Swainson is also shaking up the company’s sales force, instituting a
solutions- and relationship-based focus to replace its existing product- and
transaction-based selling strategy. CA will also focus on indirect sales
through its partners, which currently only make up less than 10 percent of
the company’s overall revenues. The industry average, he said, is 51
percent.
Other areas for improvement, Swainson said, include holding the company to
the highest ethical standards and creating an ethical, performance-based
culture that rewards hard work.
The five business units fall under Russell Artzt, CA executive vice
president for products. He will also oversee the company’s efforts to
develop new software and integrate acquired products into the CA
architecture, as well as the company’s overall customer support division and
the newly-formed small and medium business (SMB) program office.
Two existing business units, security and storage management, will continue to operate as before with the same leadership. A new business service optimization unit was added and two units will consolidate disparate job roles throughout the company.
Former Novell CTO Alan Nugent is expected to join CA later this week to take over the enterprise systems management unit. His job duties will entail building up the company’s systems and database management strength in the mainframe and distributed computing environments.
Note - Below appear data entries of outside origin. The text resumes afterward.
(** X3. Reading: for a file that exists, [openf_read] returns the whole
    content followed by one zero byte, with the number of bytes of the
    content as size, [openf_get_size] returns the same size and
    [openf_exists] returns 1; for a path with no file, [openf_read] fails
    with [OPENF_ERR_OPEN_FAILED], [openf_get_size] fails with
    [OPENF_ERR_FILE_NOT_FOUND] and [openf_exists] returns 0. *)
Theorem openf_read_size_exists (fs : gmap string (list byte))
    (path : string) :
  (∀ content : list byte,
     fs !! path = Some content → Z.of_nat (length content) < 2 ^ 63 →
     openf_read fs (Some path) true
     = Ret {| data := Some (content ++ [x00]);
              size := Z.of_nat (length content) |} ∧
     openf_get_size fs (Some path) true = Ret (Z.of_nat (length content)) ∧
     openf_exists fs (Some path) = 1) ∧
  (fs !! path = None →
   openf_read fs (Some path) true = Fail OPENF_ERR_OPEN_FAILED ∧
   openf_get_size fs (Some path) true = Fail OPENF_ERR_FILE_NOT_FOUND ∧
   openf_exists fs (Some path) = 0).
Proof.
  split.
  - intros content Hfs Hlen. split; [by apply openf_read_content|].
    unfold openf_get_size, openf_exists, fopen_rb. rewrite Hfs.
    cbn [f_data]. by rewrite usz_small by lia.
  - intros Hfs. unfold openf_read, openf_get_size, openf_exists, fopen_rb.
    by rewrite Hfs.
Qed.

Lemma openf_read_size_exists_witness :
  openf_read {[ "n.txt"%string := [x68; x69] ]} (Some "n.txt"%string) true
  = Ret {| data := Some [x68; x69; x00]; size := 2 |} ∧
  openf_read {[ "n.txt"%string := [x68; x69] ]} (Some "m.txt"%string) true
  = Fail OPENF_ERR_OPEN_FAILED.
Proof.
  split.
  - destruct (openf_read_size_exists {[ "n.txt"%string := [x68; x69] ]}
                "n.txt"%string) as [H _].
    destruct (H [x68; x69]) as [Hr _]; [reflexivity | cbn; lia |].
    exact Hr.
  - destruct (openf_read_size_exists {[ "n.txt"%string := [x68; x69] ]}
                "m.txt"%string) as [_ H].
    destruct H as [Hr _]; [reflexivity|]. exact Hr.
Defined.

Lemma fwrite_end_fopen_wb (fs : gmap string (list byte)) path chunk :
  fwrite_end (fopen_wb fs path) path chunk = <[path := chunk]> fs.
Proof.
  unfold fwrite_end, fopen_wb. rewrite lookup_insert_eq. cbn.
  by rewrite insert_insert_eq.
Qed.

(** X4. Writing then reading: [openf_write] of the first [n] bytes of a
    buffer succeeds, creates or replaces the file with exactly these bytes
    and leaves every other file as it is; [openf_read] then returns these
    bytes (and a terminator) with size [n], [openf_get_size] returns [n]
    and [openf_exists] returns 1. *)
Theorem openf_write_read (fs : gmap string (list byte)) (path : string)
    (buf : list byte) (n : Z) :
  0 ≤ n ≤ Z.of_nat (length buf) → n < 2 ^ 63 →
  let written := take (Z.to_nat n) buf in
  let fs' := <[path := written]> fs in
  openf_write fs (Some path) (Some buf) n = Returned OPENF_OK fs' ∧
  (∀ q, q ≠ path → fs' !! q = fs !! q) ∧
  openf_read fs' (Some path) true
  = Ret {| data := Some (written ++ [x00]); size := n |} ∧
  openf_get_size fs' (Some path) true = Ret n ∧
  openf_exists fs' (Some path) = 1.
Proof.
  intros Hn Hmax written fs'.
  assert (Z.of_nat (length written) = n) as Hl
    by (subst written; rewrite length_take; lia).
  split.
  - unfold openf_write. rewrite decide_True by lia.
    by rewrite fwrite_end_fopen_wb.
  - split; [intros q Hq; subst fs'; by rewrite lookup_insert_ne|].
    rewrite <- Hl at 1 2.
    split; [apply openf_read_content; [apply lookup_insert_eq | lia]|].
    unfold openf_get_size, openf_exists, fopen_rb. subst fs'.
    rewrite lookup_insert_eq. cbn [f_data]. by rewrite usz_small by lia.
Qed.

Lemma openf_write_read_witness :
  openf_write ∅ (Some "n.txt"%string) (Some [x68; x69; x6a]) 2
  = Returned OPENF_OK (<["n.txt"%string := [x68; x69]]> ∅).
Proof.
  destruct (openf_write_read ∅ "n.txt"%string [x68; x69; x6a] 2) as [H _];
    [cbn; lia | lia |].
  exact H.
Defined.

Lemma openf_append_text_ok (fs : gmap string (list byte)) path text :
  x00 ∈ text →
  openf_append_text fs (Some path) (Some text)
  = Returned OPENF_OK
      (<[path := default [] (fs !! path) ++ c_string text]> fs).
Proof.
  intros Hin. destruct (strlen_defined text Hin) as [n Hn].
  destruct (strlen_c_string text n Hn) as (_ & Hc & _).
  unfold openf_append_text. rewrite Hn, <- Hc.
  unfold fwrite_end, fopen_ab.
  destruct (fs !! path) as [old|] eqn:Hfs.
  - by rewrite Hfs.
  - rewrite lookup_insert_eq. cbn. by rewrite insert_insert_eq.
Qed.

(** X5. Appending: when the text buffer holds a terminated string,
    [openf_append_text] succeeds and the file holds what it held before (or
    nothing, when it did not exist) followed by the characters of the
    string; the terminator and what follows it are not written, and no
    other file changes. *)
Theorem openf_append_text_content (fs : gmap string (list byte))
    (path : string) (text : list byte) :
  x00 ∈ text →
  let fs' := <[path := default [] (fs !! path) ++ c_string text]> fs in
  openf_append_text fs (Some path) (Some text) = Returned OPENF_OK fs' ∧
  ∀ q, q ≠ path → fs' !! q = fs !! q.
Proof.
  intros Hin fs'. split; [by apply openf_append_text_ok|].
  intros q Hq. subst fs'. by rewrite lookup_insert_ne.
Qed.

Lemma openf_append_text_content_witness :
  openf_append_text {[ "l.txt"%string := [x61] ]} (Some "l.txt"%string)
    (Some [x62; x63; x00; x64])
  = Returned OPENF_OK
      (<["l.txt"%string := [x61; x62; x63]]> {[ "l.txt"%string := [x61] ]}).
Proof.
  destruct (openf_append_text_content {[ "l.txt"%string := [x61] ]}
              "l.txt"%string [x62; x63; x00; x64]) as [H _].
  - apply list_elem_of_lookup_2 with 2%nat. reflexivity.
  - exact H.
Defined.

Lemma c_string_app s t : x00 ∉ s → c_string (s ++ t) = s ++ c_string t.
Proof.
  induction s as [|b s IH]; intros Hno; [done|].
  apply not_elem_of_cons in Hno as [Hb Hno]. cbn [app c_string].
  destruct (Byte.eqb b x00) eqn:E.
  - apply Byte.byte_dec_bl in E. congruence.
  - by rewrite IH.
Qed.

(** X6. Two appends compose: appending the string of [t1] and then the
    string of [t2] leaves the file system that one append of the two
    strings put together leaves. *)
Theorem openf_append_text_twice (fs fs1 : gmap string (list byte))
    (path : string) (t1 t2 : list byte) :
  x00 ∈ t1 → x00 ∈ t2 →
  openf_append_text fs (Some path) (Some t1) = Returned OPENF_OK fs1 →
  openf_append_text fs1 (Some path) (Some t2)
  = openf_append_text fs (Some path) (Some (c_string t1 ++ t2)).
Proof.
  intros H1 H2 Hfirst.
  rewrite (openf_append_text_ok fs path t1 H1) in Hfirst.
  injection Hfirst as <-.
  rewrite (openf_append_text_ok _ path t2 H2).
  rewrite (openf_append_text_ok fs path (c_string t1 ++ t2))
    by (apply elem_of_app; by right).
  rewrite lookup_insert_eq. cbn [default]. rewrite insert_insert_eq.
  rewrite c_string_app by apply c_string_no_zero.
  by rewrite app_assoc.
Qed.

Lemma openf_append_text_twice_witness :
  openf_append_text
    (<["l.txt"%string := [x61; x62; x63]]> {[ "l.txt"%string := [x61] ]})
    (Some "l.txt"%string) (Some [x65; x00])
  = openf_append_text {[ "l.txt"%string := [x61] ]} (Some "l.txt"%string)
      (Some (c_string [x62; x63; x00; x64] ++ [x65; x00])).
Proof.
  apply (openf_append_text_twice {[ "l.txt"%string := [x61] ]}
           (<["l.txt"%string := [x61; x62; x63]]>
              {[ "l.txt"%string := [x61] ]})
           "l.txt"%string [x62; x63; x00; x64] [x65; x00]).
  - apply list_elem_of_lookup_2 with 2%nat. reflexivity.
  - apply list_elem_of_lookup_2 with 1%nat. reflexivity.
  - reflexivity.
Defined.

(** ** Copying *)

(** The copy loop between two different files: what is left of the input
    from the position of its stream on is added to the output. *)
Lemma copy_chunks_spec (src out : string) (content : list byte) :
  src ≠ out →
  ∀ (fuel : nat) (fs : gmap string (list byte)) (pos : nat) (o : list byte),
    fs !! src = Some content → fs !! out = Some o →
    (length content - pos < fuel)%nat →
    copy_chunks fuel fs {| r_path := src; r_pos := pos |} out
    = Some (<[out := o ++ drop pos content]> fs).
Proof.
  intros Hne fuel.
  induction fuel as [|fuel IH]; intros fs pos o Hsrc Hout Hfuel; [lia|].
  cbn [copy_chunks]. unfold fread_fs. cbn [r_path r_pos]. rewrite Hsrc.
  change (default [] (Some content)) with content.
  set (chunk := take copy_buffer_size (drop pos content)).
  case_decide as Hc.
  - assert (length chunk ≤ length content - pos)%nat as Hle
      by (subst chunk; rewrite length_take, length_drop; lia).
    rewrite (IH _ (pos + length chunk)%nat (o ++ chunk)).
    + unfold fwrite_end. rewrite Hout. cbn [default].
      rewrite insert_insert_eq. do 2 f_equal. rewrite <- app_assoc. f_equal.
      transitivity (chunk ++ drop copy_buffer_size (drop pos content));
        [|apply take_drop].
      f_equal. rewrite drop_drop.
      destruct (decide (copy_buffer_size ≤ length content - pos)%nat).
      * f_equal. subst chunk. rewrite length_take, length_drop. lia.
      * rewrite !drop_ge; [done | lia |].
        subst chunk. rewrite length_take, length_drop. lia.
    + unfold fwrite_end. by rewrite lookup_insert_ne.
    + unfold fwrite_end. rewrite Hout. apply lookup_insert_eq.
    + lia.
  - assert (drop pos content = []) as ->.
    { destruct (drop pos content) as [|b l] eqn:E; [done|].
      subst chunk. rewrite length_take in Hc. cbn [length] in Hc.
      unfold copy_buffer_size in Hc. lia. }
    rewrite app_nil_r. by rewrite insert_id.
Qed.

Lemma openf_copy_file_ok (fuel : nat) (fs : gmap string (list byte))
    src dest content :
  src ≠ dest → fs !! src = Some content →
  (length content < fuel)%nat →
  openf_copy_file fuel fs (Some src) (Some dest)
  = Returned OPENF_OK (<[dest := content]> fs).
Proof.
  intros Hne Hsrc Hfuel. unfold openf_copy_file. rewrite Hsrc.
  rewrite (copy_chunks_spec src dest content Hne fuel _ 0 []).
  - unfold fopen_wb. rewrite insert_insert_eq. by rewrite drop_0.
  - unfold fopen_wb. by rewrite lookup_insert_ne.
  - apply lookup_insert_eq.
  - lia.
Qed.

(** X7. Copying to another path: when the source exists and the
    destination is another path, [openf_copy_file] (given steps for every
    byte) succeeds; the destination then holds exactly the content of the
    source, and the source and every other file are as before. *)
Theorem openf_copy_file_content (fuel : nat) (fs : gmap string (list byte))
    (src dest : string) (content : list byte) :
  src ≠ dest → fs !! src = Some content →
  (length content < fuel)%nat →
  let fs' := <[dest := content]> fs in
  openf_copy_file fuel fs (Some src) (Some dest) = Returned OPENF_OK fs' ∧
  fs' !! dest = Some content ∧
  fs' !! src = Some content ∧
  ∀ q, q ≠ dest → fs' !! q = fs !! q.
Proof.
  intros Hne Hsrc Hfuel fs'. split; [by apply openf_copy_file_ok|].
  subst fs'. split; [apply lookup_insert_eq|].
  split; [by rewrite lookup_insert_ne|].
  intros q Hq. by rewrite lookup_insert_ne.
Qed.

Lemma openf_copy_file_content_witness :
  openf_copy_file 3 {[ "a"%string := [x01; x02] ]}
    (Some "a"%string) (Some "b"%string)
  = Returned OPENF_OK (<["b"%string := [x01; x02]]> {[ "a"%string := [x01; x02] ]}).
Proof.
  destruct (openf_copy_file_content 3 {[ "a"%string := [x01; x02] ]}
              "a"%string "b"%string [x01; x02]) as [H _];
    [discriminate | reflexivity | cbn; lia |].
  exact H.
Defined.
Most of the company’s Unicenter products fall under this division.
CA created a new business service optimization unit to gain market strength in the life cycle and systems management industries. The unit will focus on business process modeling, IT governance, change management and IT service management. Jacob Lamm, former Unicenter product development lead, will take over the new post.
The CA products group is for everything else that falls outside the core areas of systems and security management. The unit, led by Mark Combs, a development executive within the company, will focus on growing these products with customers and tailoring the technology to customer specifications and building up technology currency.
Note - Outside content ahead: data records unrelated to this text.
(** * The session broker of the virtual-browser gateway

    A shallow embedding of [src/Backend/gateway.js]: the four shared
    structures of the gateway ([connections], [sessions], [waitingClients],
    [availableWorkers]), its socket.io handlers, the pairing function
    [matchClientWithWorker] and the delayed reclaim callback, followed by the
    properties of the broker specification that were checked against them.

    Modelling choices.
    - A socket object is represented by its [id]: socket.io creates one socket
      object per connection id, so object identity ([indexOf]) and id equality
      coincide.
    - The gateway is a single-threaded event loop: one handler runs to
      completion per event, so a handler is a function [state -> state].
    - [Math.random().toString(36).substring(7)] is an input of the step: the
      token [rnd] is the string that call would return in this step.
    - [setTimeout(cb, 1000)] appends the callback to [timers]; all delays are
      equal, so callbacks fire in the order they were scheduled ([TimerFire]).
    - [socket.emit] / [target.emit] append to the log [outbox]. *)

From stdpp Require Import gmap strings list fin_maps.

Local Open Scope string_scope.
Local Open Scope list_scope.

(** ** Data model *)

(** [type: 'worker' | 'client'] *)
Inductive connType := worker | client.

(** [status: 'idle' | 'busy']; the field is absent on client entries. *)
Inductive connStatus := idle | busy.

(** The [sessionId] field of a connection entry: absent when the entry is
    created, a string after a pairing, [null] after a reclaim. *)
Inductive sessionIdField :=
| sid_undefined
| sid_null
| sid_str (s : string).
Officials expect to be able to provide financial results by business unit in its fiscal year 2006 first quarter reports.
“These five business units will give us an effective way to meet our
customer needs and market and develop industry-leading products,” Artzt said in a statement. “In addition, we will still have a number of centralized functions to streamline the overall management of the group to ensure that we continue to think ahead in terms of customer needs.”